→ Supplied information
(* ===== verification/SearchLoop.v ===== *)
(** * The result loop of [search_documents] as a transition system

    Lines 124-141 of [src/rag_processor.py] build [results] by a [for]
    loop over [retrieved_indices] that appends a document or logs why an
    index is skipped.  [RagProcessor.collect_documents] reads that loop
    as a structural recursion; this file models it the way it runs: a
    state holding the indices still to visit, the [results] list and the
    skip messages logged so far, and one transition per iteration
    ([loop_step]).  The theorems show that every run terminates, that the
    loop always reaches a final state and that its [results] are those of
    [collect_documents], and that every index is accounted for exactly
    once, either as a result or as a logged skip. *)

From stdpp Require Import base list relations strings.
From Stdlib Require Import ZArith Lia Wellfounded.Inverse_Image Wf_nat.
From S2P Require Import Prelude PyData Embedding FaissIndex RagProcessor.

Local Open Scope Z_scope.
Local Open Scope rag_scope.

(** The skip messages of lines 136-141. *)
Inductive SkipLog :=
| SkipSentinel                 (** [FAISS search returned -1 index] (debug) *)
| SkipOutOfBounds (idx : Z)    (** [Retrieved index ... is out of bounds] *)
| SkipNotString (idx : Z).     (** [Retrieved metadata item at index ... is not a string] *)

(** The loop's variables: the indices not yet visited, [results] and
    the log. *)
Record LoopState := {
  ls_todo : list Z;
  ls_results : list string;
  ls_log : list SkipLog
}.

(** Line 124 ([results = []]) before the first iteration. *)
Definition loop_init (idxs : list Z) : LoopState :=
  {| ls_todo := idxs; ls_results := []; ls_log := [] |}.

Section Loop.
Variable items : list PyObj.

(** One iteration of lines 128-141 for [idx]. *)
Inductive loop_step : LoopState -> LoopState -> Prop :=
| step_sentinel todo res log :
    loop_step {| ls_todo := -1 :: todo; ls_results := res; ls_log := log |}
              {| ls_todo := todo; ls_results := res; ls_log := log |> SkipSentinel |}
| step_out_of_bounds idx todo res log :
    idx <> -1 -> ~ (0 <= idx < py_len items)%Z ->
    loop_step {| ls_todo := idx :: todo; ls_results := res; ls_log := log |}
              {| ls_todo := todo; ls_results := res; ls_log := log |> SkipOutOfBounds idx |}
| step_append idx doc todo res log :
    idx <> -1 -> (0 <= idx < py_len items)%Z -> py_getitem items idx = Some (PyStr doc) ->
    loop_step {| ls_todo := idx :: todo; ls_results := res; ls_log := log |}
              {| ls_todo := todo; ls_results := res |> doc; ls_log := log |}
| step_not_string idx o todo res log :
    idx <> -1 -> (0 <= idx < py_len items)%Z -> py_getitem items idx = Some o ->
    (forall s, o <> PyStr s) ->
    loop_step {| ls_todo := idx :: todo; ls_results := res; ls_log := log |}
              {| ls_todo := todo; ls_results := res; ls_log := log |> SkipNotString idx |}.

(** The same iteration as a function, for running the loop. *)
Definition loop_body (st : LoopState) : LoopState :=
  match ls_todo st with
  | [] => st
  | idx :: todo =>
      if (idx =? -1)%Z then
        {| ls_todo := todo; ls_results := ls_results st; ls_log := ls_log st |> SkipSentinel |}
      else if ((0 <=? idx) && (idx <? py_len items))%Z then
        match py_getitem items idx with
        | Some (PyStr doc) =>
            {| ls_todo := todo; ls_results := ls_results st |> doc; ls_log := ls_log st |}
        | _ =>
            {| ls_todo := todo; ls_results := ls_results st; ls_log := ls_log st |> SkipNotString idx |}
        end
      else {| ls_todo := todo; ls_results := ls_results st; ls_log := ls_log st |> SkipOutOfBounds idx |}
  end.

(** The whole loop: one iteration per index. *)
Definition run_loop (idxs : list Z) : LoopState :=
  Nat.iter (length idxs) loop_body (loop_init idxs).

End Loop.

(** A run over an answer with a sentinel, an out-of-range index and an
    item that is not a string. *)
Module LoopDemo.
Definition items : list PyObj := [PyStr "apple pie"; PyInt 3; PyStr "banana bread"].
Definition idxs : list Z := [2; 1; 7; 0; -1].
End LoopDemo.

(** * Proofs *)

Section LoopProofs.
Variable items : list PyObj.
Implicit Types (st : LoopState) (idxs : list Z).

Lemma loop_step_inv st st' :
  loop_step items st st' ->
  exists idx, ls_todo st = idx :: ls_todo st'.
Proof. by inversion 1; eexists. Qed.

(** A transition is one execution of the loop body on a state with an
    index left to visit. *)
Lemma loop_step_body st st' :
  loop_step items st st' <-> ls_todo st <> [] /\ st' = loop_body items st.
Proof.
  split.
  - inversion 1; subst; split; try done; unfold loop_body; simpl;
      destruct (Z.eqb_spec idx (-1)); try done;
      destruct (Z.leb_spec 0 idx), (Z.ltb_spec idx (py_len items)); simpl; try lia;
      repeat match goal with H : py_getitem _ _ = Some _ |- _ => rewrite H; clear H end;
      try done.
    destruct o; try done. naive_solver.
  - intros [Hne ->]. destruct st as [[|idx todo] res log]; [done|]. unfold loop_body; simpl.
    destruct (Z.eqb_spec idx (-1)) as [->|Hn]; [constructor|].
    destruct (Z.leb_spec 0 idx), (Z.ltb_spec idx (py_len items)); simpl;
      try (apply step_out_of_bounds; [done|lia]).
    destruct (py_getitem items idx) as [o|] eqn:Hg.
    + destruct o; try (eapply step_not_string; [done|lia|done|discriminate]).
      by apply step_append; [|lia|].
    + apply py_getitem_IndexError in Hg. lia.
Qed.

(** The loop is deterministic. *)
Lemma loop_step_det st st1 st2 :
  loop_step items st st1 -> loop_step items st st2 -> st1 = st2.
Proof. rewrite !loop_step_body. naive_solver. Qed.

Lemma loop_nf st : nf (loop_step items) st <-> ls_todo st = [].
Proof.
  split.
  - intros Hnf. destruct (ls_todo st) eqn:Ht; [done|]. exfalso. apply Hnf.
    exists (loop_body items st). apply loop_step_body. by rewrite Ht.
  - intros Ht [st' Hs]. by apply loop_step_body in Hs as [? _].
Qed.

(** What a step preserves: the results so far followed by what the rest
    of the indices contribute. *)
Lemma loop_step_collect st st' :
  loop_step items st st' ->
  ls_results st ++ collect_documents items (ls_todo st) =
  ls_results st' ++ collect_documents items (ls_todo st').
Proof.
  intros Hs. apply loop_step_body in Hs as [Hne ->].
  destruct st as [[|idx todo] res log]; [done|]. unfold loop_body; simpl.
  destruct (Z.eqb idx (-1)); [done|].
  destruct ((0 <=? idx) && (idx <? py_len items))%Z; [|done].
  destruct (py_getitem items idx) as [[]|]; simpl; rewrite <-?app_assoc; done.
Qed.

Lemma rtc_loop_collect idxs st :
  rtc (loop_step items) (loop_init idxs) st ->
  ls_results st ++ collect_documents items (ls_todo st) = collect_documents items idxs.
Proof.
  revert st. apply rtc_ind_r; [done|]. intros y z _ Hyz IH.
  by rewrite <- (loop_step_collect y z).
Qed.

(** [n] iterations of the body from a state with [n] indices left are a
    run of the transition system that empties the list. *)
Lemma loop_iter_rtc (n : nat) st :
  length (ls_todo st) = n ->
  rtc (loop_step items) st (Nat.iter n (loop_body items) st) /\
  ls_todo (Nat.iter n (loop_body items) st) = [].
Proof.
  revert st. induction n as [|n IH]; intros st Hlen.
  - simpl. split; [done|]. by apply length_zero_iff_nil.
  - rewrite Nat.iter_succ_r.
    destruct st as [[|idx todo] res log]; [done|]. simpl in Hlen.
    assert (Hs : loop_step items {| ls_todo := idx :: todo; ls_results := res; ls_log := log |}
                   (loop_body items {| ls_todo := idx :: todo; ls_results := res; ls_log := log |}))
      by (apply loop_step_body; done).
    destruct (IH (loop_body items {| ls_todo := idx :: todo; ls_results := res; ls_log := log |}))
      as [Hr Ht].
    { destruct (loop_step_inv _ _ Hs) as [i Hi]. simpl in Hi. injection Hi as _ <-. lia. }
    split; [|done]. by eapply rtc_l.
Qed.

(** Every state is strongly normalising, by the number of indices left. *)
Lemma loop_sn_len (n : nat) st : length (ls_todo st) = n -> sn (loop_step items) st.
Proof.
  revert st. induction n as [n IH] using lt_wf_ind. intros st Hlen.
  constructor. intros st' Hs. unfold flip in Hs.
  destruct (loop_step_inv _ _ Hs) as [i Hi].
  apply (IH (length (ls_todo st'))); [|done]. rewrite Hi in Hlen. simpl in Hlen. lia.
Qed.

Lemma loop_step_counts st st' :
  loop_step items st st' ->
  (length (ls_results st') + length (ls_log st') + length (ls_todo st') =
   length (ls_results st) + length (ls_log st) + length (ls_todo st))%nat.
Proof. inversion 1; simpl; rewrite ?length_app; simpl; lia. Qed.

(** Termination: from every state, in particular from the start of the
    loop on any FAISS answer, there is no infinite sequence of
    iterations. *)
Theorem search_loop_terminates st : sn (loop_step items) st.
Proof. by apply (loop_sn_len (length (ls_todo st))). Qed.

(** Equivalence: the loop, started on any answer [idxs], reaches a
    final state (the executable [run_loop]); and every final state it
    can reach holds exactly [collect_documents items idxs] as [results]. *)
Theorem search_loop_results idxs :
  rtc (loop_step items) (loop_init idxs) (run_loop items idxs) /\
  nf (loop_step items) (run_loop items idxs) /\
  forall st, rtc (loop_step items) (loop_init idxs) st -> nf (loop_step items) st ->
    ls_results st = collect_documents items idxs.
Proof.
  destruct (loop_iter_rtc (length idxs) (loop_init idxs)) as [Hr Ht]; [done|].
  split_and!; [done|by apply loop_nf|].
  intros st Hrtc Hnf%loop_nf. rewrite <- (rtc_loop_collect idxs st Hrtc), Hnf.
  by rewrite app_nil_r.
Qed.

(** C7: invariant: on every state the loop reaches, each index visited so
    far produced exactly one result or one logged skip, and each logged
    skip is justified: an out-of-range index, or an in-range item that is
    not a string. *)
Theorem search_loop_accounting idxs st :
  rtc (loop_step items) (loop_init idxs) st ->
  (length (ls_results st) + length (ls_log st) + length (ls_todo st) = length idxs)%nat /\
  (forall idx, SkipOutOfBounds idx ∈ ls_log st -> idx <> -1 /\ ~ (0 <= idx < py_len items)%Z) /\
  (forall idx, SkipNotString idx ∈ ls_log st ->
     exists o, py_getitem items idx = Some o /\ forall s, o <> PyStr s).
Proof.
  revert st. apply rtc_ind_r.
  - simpl. split_and!; [done| |]; by intros ? ?%elem_of_nil.
  - intros y z _ Hxy (Hc & Hout & Hns).
    rewrite (loop_step_counts y z) by done. split; [done|].
    inversion Hxy; subst; simpl in *; split; intros i Hi;
      repeat match goal with H : _ ∈ _ ++ _ |- _ => apply elem_of_app in H as [H|H] end;
      try (apply list_elem_of_singleton in Hi; simplify_eq); eauto.
Qed.

End LoopProofs.

(** * Witnesses *)

Lemma search_loop_accounting_witness :
  (length (ls_results (run_loop LoopDemo.items LoopDemo.idxs)) +
  length (ls_log (run_loop LoopDemo.items LoopDemo.idxs)) +
  length (ls_todo (run_loop LoopDemo.items LoopDemo.idxs)) = length LoopDemo.idxs)%nat /\
  (forall idx, SkipOutOfBounds idx ∈ ls_log (run_loop LoopDemo.items LoopDemo.idxs) ->
     idx <> -1 /\ ~ (0 <= idx < py_len LoopDemo.items)%Z) /\
  (forall idx, SkipNotString idx ∈ ls_log (run_loop LoopDemo.items LoopDemo.idxs) ->
     exists o, py_getitem LoopDemo.items idx = Some o /\ forall s, o <> PyStr s).
Proof.
  apply search_loop_accounting. vm_compute.
  repeat (eapply rtc_l; [apply loop_step_body; split; [discriminate|vm_compute; reflexivity]|]).
  apply rtc_refl.
Defined.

→ What is required
Make a copy of each line in the records that has the word "discriminate".

→ Finished task
    + destruct o; try (eapply step_not_string; [done|lia|done|discriminate]).
  repeat (eapply rtc_l; [apply loop_step_body; split; [discriminate|vm_compute; reflexivity]|]).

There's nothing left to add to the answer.